▸ STORED DATA:
(* ===== verification/RaftFacts.v ===== *)
(** * RaftFacts: what the operations of a peer do

    The well-formedness of a peer and, for every operation of Raft.v, the
    lemmas that the handler theorems and the cluster invariants use: what the
    operation leaves unchanged, what it starts, and that it does not panic on
    a well-formed peer. *)

From S2P Require Import Prelude Gob Raft.
Local Open Scope Z_scope.

Section facts.
Context {Cmd : Type} `{!Gob (PVal Cmd)} `{!Rand}.
Implicit Types (rf : Raft Cmd) (l : list (LogEntry Cmd)).

(** ** Well-formed logs and peers *)

(** Index 0 holds the zero entry of [Make]; every other entry was created by a
    leader, whose term is at least 1. *)
Definition log_wf l : Prop :=
  exists rest, l = zeroEntry :: rest /\ Forall (fun e => 1 <= e.(le_Term)) rest.

Record raft_wf rf : Prop := {
  wf_me : 0 <= rf.(me) < Z.of_nat rf.(peers);
  wf_next : length rf.(nextIndex) = rf.(peers);
  wf_match : length rf.(matchIndex) = rf.(peers);
  wf_term : 0 <= rf.(currentTerm);
  wf_log : log_wf rf.(logs);
  wf_commit : 0 <= rf.(commitIndex);
  wf_applied : 0 <= rf.(lastApplied);
}.

(** Arguments as [broadcastHeartbeat] builds them from a well-formed log. *)
Record args_wf (args : AppendEntriesArgs Cmd) : Prop := {
  aw_prev : 0 <= args.(ae_PrevLogIndex);
  aw_zero : args.(ae_PrevLogIndex) = 0 -> args.(ae_PrevLogTerm) = 0;
  aw_entries : Forall (fun e => 1 <= e.(le_Term)) args.(ae_Entries);
  aw_term : 0 <= args.(ae_Term);
}.

Lemma log_wf_zero : log_wf [zeroEntry].
Proof. exists []. split; [reflexivity|constructor]. Qed.

Lemma log_wf_len l : log_wf l -> 1 <= len l.
Proof. intros (r & -> & _). unfold len. cbn. lia. Qed.

Lemma log_wf_head l : log_wf l -> l !! 0%nat = Some zeroEntry.
Proof. by intros (r & -> & _). Qed.

Lemma log_wf_term l k e : log_wf l -> l !! S k = Some e -> 1 <= e.(le_Term).
Proof. intros (r & -> & Hr) He. cbn in He. exact (Forall_lookup_1 _ _ _ _ Hr He). Qed.

Lemma log_wf_term_nonneg l k e : log_wf l -> l !! k = Some e -> 0 <= e.(le_Term).
Proof.
  intros Hw He. destruct k.
  - rewrite log_wf_head in He by done. simplify_eq. cbn. lia.
  - apply (log_wf_term l k e) in He; [lia|done].
Qed.

Lemma log_wf_app l es :
  log_wf l -> Forall (fun e => 1 <= e.(le_Term)) es -> log_wf (l ++ es).
Proof.
  intros (r & -> & Hr) Hes. exists (r ++ es). split; [done|].
  by apply Forall_app.
Qed.

Lemma log_wf_take l k : log_wf l -> (0 < k)%nat -> log_wf (take k l).
Proof.
  intros (r & -> & Hr) Hk. destruct k as [|k]; [lia|]. exists (take k r).
  split; [done|]. by apply Forall_take.
Qed.

Lemma log_wf_last l : log_wf l -> exists e, idx l (len l - 1) = Ret e /\ 0 <= e.(le_Term).
Proof.
  intros Hw. pose proof (log_wf_len l Hw).
  destruct (idx_in_range l (len l - 1)) as [e He]; [lia|].
  exists e. split; [done|]. apply idx_Ret in He as [_ He].
  by eapply log_wf_term_nonneg.
Qed.

(** ** Goroutines started by the loops over the peers *)

Definition others rf : list nat :=
  filter (fun p => Z.of_nat p <> rf.(me)) (seq 0 rf.(peers)).

Lemma spawn_all_eq rf (f : nat -> Goroutine Cmd) (ps : list nat) :
  foldl (fun rf p => if Z.of_nat p =? rf.(me) then rf else spawn (f p) rf) rf ps
  = set_goroutines
      (rf.(goroutines) ++ map f (filter (fun p => Z.of_nat p <> rf.(me)) ps)) rf.
Proof.
  revert rf. induction ps as [|p ps IH]; intros rf; cbn [foldl].
  - cbn. rewrite app_nil_r. by destruct rf.
  - rewrite IH. rewrite filter_cons. destruct (Z.eqb_spec (Z.of_nat p) rf.(me)).
    + rewrite decide_False by naive_solver. done.
    + rewrite decide_True by done. unfold spawn, set_goroutines. cbn.
      by rewrite <- app_assoc.
Qed.

Lemma broadcastHeartbeat_eq rf :
  broadcastHeartbeat rf
  = set_goroutines (rf.(goroutines) ++ map GoHeartbeat (others rf)) rf.
Proof. apply spawn_all_eq. Qed.

Lemma elem_of_others rf p :
  p ∈ others rf <-> (p < rf.(peers))%nat /\ Z.of_nat p <> rf.(me).
Proof.
  unfold others. rewrite list_elem_of_filter, elem_of_seq. split; intros [? ?]; split; lia || done.
Qed.

Lemma NoDup_others rf : NoDup (others rf).
Proof. apply NoDup_filter, NoDup_seq. Qed.

(** The loop of [startElection]: a vote for itself, a goroutine for every
    other peer. *)
Lemma startElection_loop args rf ps :
  NoDup ps ->
  foldl (startElection_peer args) rf ps
  = set_goroutines
      (rf.(goroutines) ++ map (fun p => GoVote p args)
                            (filter (fun p => Z.of_nat p <> rf.(me)) ps))
      (if decide (Exists (fun p => Z.of_nat p = rf.(me)) ps)
       then addVote args.(rv_Term) (set_votedFor rf.(me) rf) else rf).
Proof.
  revert rf. induction ps as [|p ps IH]; intros rf Hnd; cbn [foldl].
  - cbn. rewrite app_nil_r. by destruct rf.
  - inversion Hnd as [|? ? Hp Hnd']; subst. rewrite IH by done. rewrite filter_cons.
    unfold startElection_peer. destruct (Z.eqb_spec (Z.of_nat p) rf.(me)) as [Heq|Hne].
    + rewrite (decide_False (P := Z.of_nat p <> _)) by naive_solver.
      rewrite (decide_True (P := Exists _ (p :: ps))) by (by constructor).
      rewrite (decide_False (P := Exists _ ps)); [reflexivity|].
      intros (q & Hq & Hq')%Exists_exists. cbn in Hq'.
      assert (p = q) as -> by lia. by apply Hp.
    + rewrite (decide_True (P := Z.of_nat p <> _)) by done. cbn.
      destruct (decide (Exists _ ps)) as [Hex|Hex];
        [rewrite decide_True by (by constructor)
        |rewrite decide_False by (intros [?|?]%Exists_cons; done)];
        unfold spawn, addVote, set_goroutines, set_voteCount, set_votedFor; cbn;
        by rewrite <- app_assoc.
Qed.

(** ** Election of a well-formed peer *)

Definition vote_args rf (e : LogEntry Cmd) : RequestVoteArgs :=
  {| rv_Term := rf.(currentTerm) + 1; rv_CandidateId := rf.(me);
     rv_LastLogIndex := len rf.(logs) - 1; rv_LastLogTerm := e.(le_Term) |}.

(** The peer after [startElection]. *)
Definition elected rf (e : LogEntry Cmd) : Raft Cmd :=
  let args := vote_args rf e in
  let rf1 := resetElectionTimer (set_currentTerm (rf.(currentTerm) + 1) rf) in
  persist
    (set_goroutines (rf.(goroutines) ++ map (fun p => GoVote p args) (others rf))
       (set_voteCount (<[rf.(currentTerm) + 1 := 1]> rf.(voteCount))
          (set_votedFor rf.(me) rf1))).

Lemma startElection_eq rf e :
  0 <= rf.(me) < Z.of_nat rf.(peers) ->
  idx rf.(logs) (len rf.(logs) - 1) = Ret e ->
  startElection rf = Ret (elected rf e).
Proof.
  intros Hme He. unfold startElection. cbn. rewrite He. cbn.
  rewrite startElection_loop by apply NoDup_seq. cbn.
  rewrite decide_True.
  2:{ apply Exists_exists. exists (Z.to_nat rf.(me)). rewrite elem_of_seq. split; lia. }
  unfold elected, addVote. cbn. rewrite lookup_insert_eq. cbn.
  by rewrite insert_insert_eq.
Qed.

(** ** Stepping down *)

Definition toFollower rf : Raft Cmd :=
  if decide (Follower = rf.(state)) then rf
  else set_votedFor (-1)
         (resetElectionTimer
            (set_heartbeatTimer (Stop rf.(heartbeatTimer)) (set_state Follower rf))).

Lemma convertTo_Follower rf : convertTo Follower rf = Ret (toFollower rf).
Proof. unfold convertTo, toFollower. by case_decide. Qed.

(** The prologue shared by both RPC handlers: adopt a higher term. *)
Definition adopt (t : Z) rf : Raft Cmd :=
  if rf.(currentTerm) <? t then toFollower (set_currentTerm t rf) else rf.

Lemma adopt_eq t rf :
  (if rf.(currentTerm) <? t
   then convertTo Follower (set_currentTerm t rf) else Ret rf) = Ret (adopt t rf).
Proof. unfold adopt. case_if; [apply convertTo_Follower|done]. Qed.

(** What [adopt] keeps, and what it does to the term, the vote and the state. *)
Lemma adopt_frame t rf :
  let rf' := adopt t rf in
  rf'.(me) = rf.(me) /\ rf'.(peers) = rf.(peers) /\ rf'.(logs) = rf.(logs) /\
  rf'.(commitIndex) = rf.(commitIndex) /\ rf'.(lastApplied) = rf.(lastApplied) /\
  rf'.(nextIndex) = rf.(nextIndex) /\ rf'.(matchIndex) = rf.(matchIndex) /\
  rf'.(goroutines) = rf.(goroutines) /\ rf'.(voteCount) = rf.(voteCount) /\
  rf'.(persister) = rf.(persister) /\ rf'.(loop) = rf.(loop).
Proof. unfold adopt, toFollower. case_if; [case_decide|]; cbn; auto 12. Qed.

Lemma adopt_term t rf : (adopt t rf).(currentTerm) = Z.max t rf.(currentTerm).
Proof. unfold adopt, toFollower. case_if; [case_decide|]; cbn; lia. Qed.

Lemma adopt_higher_state t rf : rf.(currentTerm) < t -> (adopt t rf).(state) = Follower.
Proof.
  intros. unfold adopt, toFollower. case_if; [|lia]. case_decide as Hd; cbn in *; congruence.
Qed.

Lemma adopt_low t rf : t <= rf.(currentTerm) -> adopt t rf = rf.
Proof. intros. unfold adopt. case_if; [lia|done]. Qed.

Lemma adopt_votedFor t rf :
  (adopt t rf).(votedFor) = rf.(votedFor)
  \/ rf.(currentTerm) < t /\ (adopt t rf).(votedFor) = -1.
Proof. unfold adopt, toFollower. case_if; [case_decide|]; cbn; auto. Qed.

Lemma adopt_wf t rf : raft_wf rf -> raft_wf (adopt t rf).
Proof.
  intros Hw. destruct (adopt_frame t rf) as (E1 & E2 & E3 & E4 & E5 & E6 & E7 & _).
  pose proof (adopt_term t rf). destruct Hw.
  split; rewrite ?E1, ?E2, ?E3, ?E4, ?E5, ?E6, ?E7; auto. lia.
Qed.
End facts.

#[export] Hint Resolve log_wf_zero log_wf_app log_wf_take adopt_wf : go.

▸ EXERCISE REQUIREMENTS: Look in the material above for the line with "Definition elected rf" and the line with "(resetElectionTimer", and transcribe exactly those lines and all lines between them, nothing more.

▸ RESPONSE AREA:
Definition elected rf (e : LogEntry Cmd) : Raft Cmd :=
  let args := vote_args rf e in
  let rf1 := resetElectionTimer (set_currentTerm (rf.(currentTerm) + 1) rf) in
  persist
    (set_goroutines (rf.(goroutines) ++ map (fun p => GoVote p args) (others rf))
       (set_voteCount (<[rf.(currentTerm) + 1 := 1]> rf.(voteCount))
          (set_votedFor rf.(me) rf1))).

Lemma startElection_eq rf e :
  0 <= rf.(me) < Z.of_nat rf.(peers) ->
  idx rf.(logs) (len rf.(logs) - 1) = Ret e ->
  startElection rf = Ret (elected rf e).
Proof.
  intros Hme He. unfold startElection. cbn. rewrite He. cbn.
  rewrite startElection_loop by apply NoDup_seq. cbn.
  rewrite decide_True.
  2:{ apply Exists_exists. exists (Z.to_nat rf.(me)). rewrite elem_of_seq. split; lia. }
  unfold elected, addVote. cbn. rewrite lookup_insert_eq. cbn.
  by rewrite insert_insert_eq.
Qed.

(** ** Stepping down *)

Definition toFollower rf : Raft Cmd :=
  if decide (Follower = rf.(state)) then rf
  else set_votedFor (-1)
         (resetElectionTimer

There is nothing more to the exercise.